▸ What is required
Two lines in the data below mark the range: the one with "Definition canonical_host (h" and the one with "Inductive NetworkDomainPermission := PermNone". Return both, along with every line between them, exactly.

▸ Source records

(** Every expansion of a pattern of a compiled list is a glob. *)
Lemma compiled_builds w ps set p c :
  compile_globset_with_policy ps w = Ok set → p ∈ ps →
  c ∈ expand_domain_pattern (normalize_pattern p) → ∃ g, glob_build c = Some g.
Proof.
  unfold compile_globset_with_policy. intros Hc Hp Hin.
  destruct (add_patterns w ps ∅ []) as [builder|] eqn:E; [|done].
  apply add_patterns_built in E as (seen & [H1 H2] & Hseen); [|split; set_solver].
  destruct (H1 c) as (g & ? & ?); [|eauto]. apply Hseen. right. eauto.
Qed.
End compiled.

(** ** Names and hosts *)

Definition dns_char (c : char) : bool := is_ascii_alphabetic c || is_ascii_digit c || (c =? 45).

(** A DNS name: labels of letters, digits and hyphens that start with a letter. *)
Definition dns_name (d : str) : bool :=
  forallb (λ c, dns_char c || is_char c_dot c) d
  && forallb (λ l, match l with c :: _ => is_ascii_alphabetic c | [] => false end) (split_char c_dot d).

(** A host whose text no normalization changes, free of glob metacharacters. *)
Definition canonical_host (h : str) : bool :=
  bool_decide (h ≠ []) && bool_decide (normalize_host h = h) && bool_decide (trim h = h)
  && bool_decide (normalize_domain h = h) && glob_plain h.

Lemma to_ascii_lower_idemp c : to_ascii_lower (to_ascii_lower c) = to_ascii_lower c.
Proof. unfold to_ascii_lower. case_all; try done; lia. Qed.
Lemma to_ascii_lowercase_idemp s : to_ascii_lowercase (to_ascii_lowercase s) = to_ascii_lowercase s.
Proof.
  unfold to_ascii_lowercase. rewrite map_map. apply map_ext. apply to_ascii_lower_idemp.
Qed.

(** What the chars of a name are not. *)
Definition name_excluded (c : char) : bool := negb (dns_char c || is_char c_dot c).

Lemma dns_name_excluded d c : dns_name d = true → name_excluded c = true → c ∉ d.
Proof.
  unfold dns_name, name_excluded. intros [Hd _]%andb_true_iff Hc%negb_true_iff Hin%list_elem_of_In.
  rewrite forallb_forall in Hd. rewrite (Hd _ Hin) in Hc. done.
Qed.

Lemma dns_name_cons d : dns_name d = true → ∃ c d', d = c :: d' ∧ is_ascii_alphabetic c = true.
Proof.
  unfold dns_name, split_char. intros [_ Hd]%andb_true_iff. destruct d as [|c d]; [done|].
  exists c, d. split; [done|]. simpl in Hd. destruct (is_char c_dot c); [done|].
  destruct (split_at_all _ d); simpl in Hd; by apply andb_true_iff in Hd as [? _].
Qed.
(* ===== verification/NetConfig.v ===== *)
(** * NetConfig: the network settings and their domain permissions
    ([network-proxy/src/config.rs])

    The settings of the credential broker are an interface. *)
From S2P Require Import Prelude RustStr MitmHook.

Inductive NetworkDomainPermission := PermNone | PermAllow | PermDeny.

#[export] Instance NetworkDomainPermission_eq_dec : EqDecision NetworkDomainPermission.
Proof. solve_decision. Defined.

(** The order of the variants. *)
Definition permission_rank (p : NetworkDomainPermission) : nat :=
  match p with PermNone => 0 | PermAllow => 1 | PermDeny => 2 end.

Record NetworkDomainPermissionEntry := mkEntry {
  pattern : str;
  permission : NetworkDomainPermission;
}.

#[export] Instance NetworkDomainPermissionEntry_eq_dec : EqDecision NetworkDomainPermissionEntry.
Proof. solve_decision. Defined.

(** [NetworkDomainPermissions] is the list of its entries. *)
Abbreviation NetworkDomainPermissions := (list NetworkDomainPermissionEntry) (only parsing).

(** The loop of [effective_entries]: the patterns in the order they first occur, and the
    permission of each. *)
Definition effective_step (acc : list str * gmap str NetworkDomainPermission)
    (entry : NetworkDomainPermissionEntry) : list str * gmap str NetworkDomainPermission :=
  let '(order, effective) := acc in
  match effective !! pattern entry with
  | None => (order ++ [pattern entry], <[pattern entry := permission entry]> effective)
  | Some p =>
      (order, if permission_rank p <? permission_rank (permission entry)
              then <[pattern entry := permission entry]> effective else effective)
  end.

(** [filter_map] with [remove]. *)
Fixpoint take_effective (order : list str) (effective : gmap str NetworkDomainPermission) :
    list NetworkDomainPermissionEntry :=
  match order with
  | [] => []
  | p :: order =>
      match effective !! p with
      | Some perm => mkEntry p perm :: take_effective order (delete p effective)
      | None => take_effective order effective
      end
  end.
Definition effective_entries (entries : NetworkDomainPermissions) : list NetworkDomainPermissionEntry :=
  let '(order, effective) := foldl effective_step ([], ∅) entries in take_effective order effective.

Inductive NetworkMode := Limited | Full.

#[export] Instance NetworkMode_eq_dec : EqDecision NetworkMode.
Proof. solve_decision. Defined.

Definition allows_method (mode : NetworkMode) (method : str) : bool :=
  match mode with
  | Full => true
  | Limited => bool_decide (method ∈ [lit "GET"; lit "HEAD"; lit "OPTIONS"])
  end.

Inductive NetworkUnixSocketPermission := SocketAllow | SocketDeny.

#[export] Instance NetworkUnixSocketPermission_eq_dec : EqDecision NetworkUnixSocketPermission.
Proof. solve_decision. Defined.

(** What the policy only carries along: the settings of the credential broker but its
    switch, which are those of [credential_broker.rs]. *)
Class CredentialBroker := {
  CredentialSettings : Type;
  CredentialSettings_eq_dec :: EqDecision CredentialSettings;
}.

Section config.
Context `{HttpTypes, CredentialBroker}.

(** [credentials] stands for the fields of the credential broker but its switch.  A
    [BTreeMap] of unix sockets is an association list in key order. *)
Record NetworkProxyConfig := mkConfig {
  enabled : bool;
  proxy_url : str;
  enable_socks5 : bool;
  socks_url : str;
  enable_socks5_udp : bool;
  allow_upstream_proxy : bool;
  dangerously_allow_non_loopback_proxy : bool;
  dangerously_allow_all_unix_sockets : bool;
  mode : NetworkMode;
  domains : option NetworkDomainPermissions;
  unix_sockets : option (list (str * NetworkUnixSocketPermission));
  allow_local_binding : bool;
  mitm : bool;
  credential_broker : bool;
  credentials : CredentialSettings;
  mitm_hooks : list MitmHookConfig;
}.

#[export] Instance NetworkProxyConfig_eq_dec : EqDecision NetworkProxyConfig.
Proof. solve_decision. Defined.

Definition set_domains ds c := mkConfig (enabled c) (proxy_url c) (enable_socks5 c) (socks_url c)
  (enable_socks5_udp c) (allow_upstream_proxy c) (dangerously_allow_non_loopback_proxy c)
  (dangerously_allow_all_unix_sockets c) (mode c) ds (unix_sockets c) (allow_local_binding c)
  (mitm c) (credential_broker c) (credentials c) (mitm_hooks c).
Definition set_mode m c := mkConfig (enabled c) (proxy_url c) (enable_socks5 c) (socks_url c)
  (enable_socks5_udp c) (allow_upstream_proxy c) (dangerously_allow_non_loopback_proxy c)
  (dangerously_allow_all_unix_sockets c) m (domains c) (unix_sockets c) (allow_local_binding c)
  (mitm c) (credential_broker c) (credentials c) (mitm_hooks c).
Definition set_enabled b c := mkConfig b (proxy_url c) (enable_socks5 c) (socks_url c)
  (enable_socks5_udp c) (allow_upstream_proxy c) (dangerously_allow_non_loopback_proxy c)
  (dangerously_allow_all_unix_sockets c) (mode c) (domains c) (unix_sockets c)
  (allow_local_binding c) (mitm c) (credential_broker c) (credentials c) (mitm_hooks c).
Definition set_credential_broker b c := mkConfig (enabled c) (proxy_url c) (enable_socks5 c)
  (socks_url c) (enable_socks5_udp c) (allow_upstream_proxy c)
  (dangerously_allow_non_loopback_proxy c) (dangerously_allow_all_unix_sockets c) (mode c)
  (domains c) (unix_sockets c) (allow_local_binding c) (mitm c) b (credentials c) (mitm_hooks c).

Definition domain_entries (p : NetworkDomainPermission) (c : NetworkProxyConfig) : option (list str) :=
  entries ← domains c;
  let entries := map pattern (filter (λ entry, permission entry = p) (effective_entries entries)) in
  if bool_decide (entries = []) then None else Some entries.
Definition allowed_domains (c : NetworkProxyConfig) : option (list str) := domain_entries PermAllow c.
Definition denied_domains (c : NetworkProxyConfig) : option (list str) := domain_entries PermDeny c.

Definition allow_unix_sockets (c : NetworkProxyConfig) : list str :=
  match unix_sockets c with
  | Some entries => map fst (filter (λ kv, kv.2 = SocketAllow) entries)
  | None => []
  end.

(** [(!entries.is_empty()).then_some(entries)]. *)
Definition some_entries (entries : NetworkDomainPermissions) : option NetworkDomainPermissions :=
  if bool_decide (entries = []) then None else Some entries.

Definition upsert_domain_permission (host : str) (p : NetworkDomainPermission) (normalize : str → str)
    (c : NetworkProxyConfig) : NetworkProxyConfig :=
  let entries := default [] (domains c) in
  let normalized_host := normalize host in
  let entries := filter (λ entry, normalize (pattern entry) ≠ normalized_host) entries in
  let entries := entries ++ [mkEntry host p] in
  set_domains (some_entries entries) c.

▸ Task answer
Definition canonical_host (h : str) : bool :=
  bool_decide (h ≠ []) && bool_decide (normalize_host h = h) && bool_decide (trim h = h)
  && bool_decide (normalize_domain h = h) && glob_plain h.

Lemma to_ascii_lower_idemp c : to_ascii_lower (to_ascii_lower c) = to_ascii_lower c.
Proof. unfold to_ascii_lower. case_all; try done; lia. Qed.
Lemma to_ascii_lowercase_idemp s : to_ascii_lowercase (to_ascii_lowercase s) = to_ascii_lowercase s.
Proof.
  unfold to_ascii_lowercase. rewrite map_map. apply map_ext. apply to_ascii_lower_idemp.
Qed.

(** What the chars of a name are not. *)
Definition name_excluded (c : char) : bool := negb (dns_char c || is_char c_dot c).

Lemma dns_name_excluded d c : dns_name d = true → name_excluded c = true → c ∉ d.
Proof.
  unfold dns_name, name_excluded. intros [Hd _]%andb_true_iff Hc%negb_true_iff Hin%list_elem_of_In.
  rewrite forallb_forall in Hd. rewrite (Hd _ Hin) in Hc. done.
Qed.

Lemma dns_name_cons d : dns_name d = true → ∃ c d', d = c :: d' ∧ is_ascii_alphabetic c = true.
Proof.
  unfold dns_name, split_char. intros [_ Hd]%andb_true_iff. destruct d as [|c d]; [done|].
  exists c, d. split; [done|]. simpl in Hd. destruct (is_char c_dot c); [done|].
  destruct (split_at_all _ d); simpl in Hd; by apply andb_true_iff in Hd as [? _].
Qed.
(* ===== verification/NetConfig.v ===== *)
(** * NetConfig: the network settings and their domain permissions
    ([network-proxy/src/config.rs])

    The settings of the credential broker are an interface. *)
From S2P Require Import Prelude RustStr MitmHook.

Inductive NetworkDomainPermission := PermNone | PermAllow | PermDeny.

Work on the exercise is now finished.